La population et le CSPS ne souhaitent pas voir défiler d’autres versions de projets immobiliers déguisés en projets touristiques. Il est temps que l’Etat assume ses responsabilités de maître d’ouvrage (Souani est un projet d’utilité publique) en imposant un CAHIER DES CHARGES TOURISTIQUE. Il est urgent que la CGI s’associe avec des professionnels du tourisme afin de monter un vrai projet touristique. Dans le cas contraire, l’Etat devrait lancer un appel d’offres international afin de placer Souani dans un cadre légal et transparent sous la tutelle du Ministère du tourisme.

N’oublions pas que le transfert de la propriété du terrain vers la CGI a été justifié par l’UTILITE PUBLIQUE (décret N°2.08.424 signé par le 1er Ministre ABBAS EL FASSI le 18/12/08). L’utilité publique réside dans la création de milliers d’emplois promis par le projet touristique Souani. Le projet privé immobilier présenté par la CGI ne peut en aucun cas être qualifié d’utilité publique.

Le CSPS exige donc que le site de Sfiha soit entièrement réservé (80 ha) à un projet touristique intégré et durable comme l’a décidé l’Etat en le choisissant comme PROJET PILOTE dans le cadre du programme DESTINATIONS relatif au tourisme durable dans le pourtour méditerranéen. Les projets immobiliers n’entrent pas dans ce cadre.

Nous attirons l’attention des hautes autorités de l’Etat sur la position contradictoire de M. le Wali de la Région Taza-Al Hoceima–Taounate, qui, d’un coté déclare soutenir les revendications de la population, qu’il a qualifiées de légitimes, alors qu’en réalité agit pour faire passer le projet immobilier de la CGI. Cette stratégie ambiguë exacerbe les tensions au sein d’une population marquée par le chômage et qui refuse que sa terre lui soit subtilisée pour être vendue sous forme de villas à quelques privilégiés.

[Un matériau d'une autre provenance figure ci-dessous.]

(* ===== verification/Footers.v ===== *)
(** The footers that follow a row-major message (protocol/encoder.rs): the
    output parameters and the materialised cursors, and the compressed encoding
    of large messages. *)

From S2P Require Import Prelude Wire Errors RowCodec ParamValue Compression.

Definition OUTPUT_FOOTER_MAGIC : list byte := as_bytes "OUT1".
Definition REF_CURSOR_FOOTER_MAGIC : list byte := as_bytes "RC1" ++ [x00].

Definition try_append_output_footer (base : list byte) (outputs : list ParamValue) :
    outcome EncodeError (list byte) :=
  if len outputs =? 0 then Ok base
  else
    let base := base ++ OUTPUT_FOOTER_MAGIC in
    let? output_count := checked_u32_len (len outputs) "output parameter count" in
    let base := base ++ le_bytes 4 output_count in
    ofold (λ base p, let? bytes := expect_into (try_serialize p) in Ok (base ++ bytes)) outputs base.

Definition append_output_footer (base : list byte) (outputs : list ParamValue) :
    outcome EncodeError (list byte) :=
  expect (try_append_output_footer base outputs).

Definition append_blob (base b : list byte) : outcome EncodeError (list byte) :=
  let? blob_len := checked_u32_len (len b) "ref cursor payload length" in
  Ok (base ++ le_bytes 4 blob_len ++ b).

Definition try_append_ref_cursor_footer (base : list byte) (blobs : list (list byte)) :
    outcome EncodeError (list byte) :=
  if len blobs =? 0 then Ok base
  else
    let base := base ++ REF_CURSOR_FOOTER_MAGIC in
    let? blob_count := checked_u32_len (len blobs) "ref cursor count" in
    let base := base ++ le_bytes 4 blob_count in
    ofold append_blob blobs base.

Definition append_ref_cursor_footer (base : list byte) (blobs : list (list byte)) :
    outcome EncodeError (list byte) :=
  expect (try_append_ref_cursor_footer base blobs).

Section Compressed.
Context (ops : CodecOps).

Definition try_encode_with_compression (buffer : RowBuffer) : outcome EncodeError (list byte) :=
  let? raw := try_encode buffer in
  let strategy := auto_select (len raw) in
  match compress_owned ops strategy raw with
  | Ok compressed => Ok compressed
  | Err _ => try_encode buffer
  | Panic => Panic
  end.

Definition encode_with_compression (buffer : RowBuffer) : outcome EncodeError (list byte) :=
  expect (try_encode_with_compression buffer).

(** Messages up to the threshold stay as they are. *)
Lemma encode_with_compression_small b raw :
  try_encode b = Ok raw → len raw ≤ COMPRESSION_THRESHOLD_BYTES →
  try_encode_with_compression b = Ok raw.
Proof.
  intros H Hl. unfold try_encode_with_compression, auto_select. rewrite H. cbn [obind].
  by destruct (Z.ltb_spec COMPRESSION_THRESHOLD_BYTES (len raw)); [lia|].
Qed.
End Compressed.

(** * What the footers look like on the wire *)

Definition enc_output_footer (outputs : list ParamValue) : list byte :=
  OUTPUT_FOOTER_MAGIC ++ le_bytes 4 (len outputs) ++ encode_list enc_param outputs.

Definition enc_blob (b : list byte) : list byte := le_bytes 4 (len b) ++ b.

Definition enc_ref_cursor_footer (blobs : list (list byte)) : list byte :=
  REF_CURSOR_FOOTER_MAGIC ++ le_bytes 4 (len blobs) ++ encode_list enc_blob blobs.

Lemma len_zero_iff {A : Type} (l : list A) : len l = 0 ↔ l = [].
Proof. unfold len. destruct l; simpl; split; (done || lia). Qed.

Lemma try_append_output_footer_spec base outputs :
  outputs ≠ [] → Forall param_wf outputs → len outputs < 2 ^ 32 →
  try_append_output_footer base outputs = Ok (base ++ enc_output_footer outputs).
Proof.
  intros Hne Hwf Hl. unfold try_append_output_footer, enc_output_footer.
  destruct (Z.eqb_spec (len outputs) 0) as [H0|_]; [by apply len_zero_iff in H0|].
  rewrite checked_u32_len_ok by done. cbn [obind].
  rewrite (ofold_emit _ enc_param param_wf); [by rewrite <- !app_assoc | | done].
  intros s p Hp. by rewrite try_serialize_spec.
Qed.

Lemma try_append_ref_cursor_footer_spec base blobs :
  blobs ≠ [] → Forall (λ b, len b < 2 ^ 32) blobs → len blobs < 2 ^ 32 →
  try_append_ref_cursor_footer base blobs = Ok (base ++ enc_ref_cursor_footer blobs).
Proof.
  intros Hne Hwf Hl. unfold try_append_ref_cursor_footer, enc_ref_cursor_footer.
  destruct (Z.eqb_spec (len blobs) 0) as [H0|_]; [by apply len_zero_iff in H0|].
  rewrite checked_u32_len_ok by done. cbn [obind].
  rewrite (ofold_emit _ enc_blob (λ b, len b < 2 ^ 32)); [by rewrite <- !app_assoc | | done].
  intros s b Hb. unfold append_blob. by rewrite checked_u32_len_ok.
Qed.

(** A reader of a message with an output footer finds the footer from the
    message's own header: the payload size leads to the magic and the count, and
    the bytes after them decode to exactly the output values. *)
Theorem output_footer_located (b : RowBuffer) (outputs : list ParamValue) :
  encodable b → outputs ≠ [] → Forall param_wf outputs → len outputs ≤ MAX_PARAM_COUNT →
  ∃ base out payload_size, try_encode b = Ok base ∧ try_append_output_footer base outputs = Ok out ∧
    le_at (E := OdbcError) 4 out 12 = Ok payload_size ∧
    let footer := drop (Z.to_nat (HEADER_SIZE + payload_size)) out in
    take 4 footer = OUTPUT_FOOTER_MAGIC ∧
    le_at (E := OdbcError) 4 footer 4 = Ok (len outputs) ∧
    deserialize_params (drop 8 footer) = Ok outputs.
Proof.
  intros He Hne Hwf Hl. pose proof (try_encode_spec b He) as Henc. pose proof (enc_size b He) as Hsz.
  assert (u32_range (len outputs)) as Hr.
  { unfold u32_range, MAX_PARAM_COUNT in *. pose proof (len_nonneg outputs). lia. }
  eexists _, _, (len (enc_payload b)). split; [exact Henc|].
  split; [apply try_append_output_footer_spec; try done; by destruct Hr|].
  set (base := enc_header _ _ _ ++ enc_payload b) in *.
  set (out := base ++ _).
  assert (at_pos out 0 (enc_header (column_count b) (row_count b) (len (enc_payload b)) ++ enc_payload b ++ enc_output_footer outputs)) as P.
  { unfold out, base. rewrite <- app_assoc. apply at_pos_start. }
  pose proof P as Q. unfold enc_header in Q. rewrite <- !app_assoc in Q.
  do 4 apply at_pos_le_step in Q. change (0 + 4 + 2 + 2 + 4)%nat with 12%nat in Q.
  split; [apply (at_pos_u32 _ _ _ _ (conj (len_nonneg _) Hsz) Q)|].
  apply at_pos_step in P. rewrite enc_header_length in P. apply at_pos_step in P.
  replace (0 + 16 + length (enc_payload b))%nat with (Z.to_nat (HEADER_SIZE + len (enc_payload b))) in P
    by (unfold HEADER_SIZE, len; lia).
  destruct P as [_ P]. rewrite P. cbv zeta.
  assert (at_pos (enc_output_footer outputs) 0 (enc_output_footer outputs)) as R by apply at_pos_start.
  unfold enc_output_footer in R at 2. split.
  { unfold enc_output_footer. change 4%nat with (length OUTPUT_FOOTER_MAGIC). apply take_app_length. }
  apply at_pos_step in R. change (0 + length OUTPUT_FOOTER_MAGIC)%nat with 4%nat in R.
  split; [by apply (at_pos_u32 _ _ _ _ Hr R)|].
  apply at_pos_le_step in R. destruct R as [_ R]. change (4 + 4)%nat with 8%nat in R. rewrite R.
  by apply deserialize_params_enc.
Qed.

Lemma output_footer_located_witness :
  ∃ base out payload_size, try_encode sample_buffer = Ok base ∧
    try_append_output_footer base [PInteger 7; PNull] = Ok out ∧
    le_at (E := OdbcError) 4 out 12 = Ok payload_size ∧
    let footer := drop (Z.to_nat (HEADER_SIZE + payload_size)) out in
    take 4 footer = OUTPUT_FOOTER_MAGIC ∧
    le_at (E := OdbcError) 4 footer 4 = Ok 2 ∧
    deserialize_params (drop 8 footer) = Ok [PInteger 7; PNull].
Proof.
  apply (output_footer_located sample_buffer [PInteger 7; PNull]);
    [split| | |]; repeat constructor; vm_compute; (reflexivity || discriminate).
Defined.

En vertu du décret n°2-04-564 du 5 kaada 1429 (4 novembre 2008), le CSPS demande à l’Etat d’assumer ses responsabilités en engageant rapidement une ENQUETE PUBLIQUE pour analyser en profondeur l’impact environnemental, social, culturel et financier de ce projet ultrasensible.

Le Comité de Suivi du Projet Souani continue à suivre de très près cette affaire, reste ouvert au dialogue avec tous les acteurs concernés par ce projet et demeure fidèle à son objectif initial, à savoir :

OUI au projet touristique Souani durable, créateur d’emplois et profitable aux générations futures. NON au projet immobilier sur le site de Sfiha, non créateur d’emplois et destructeur de la forêt.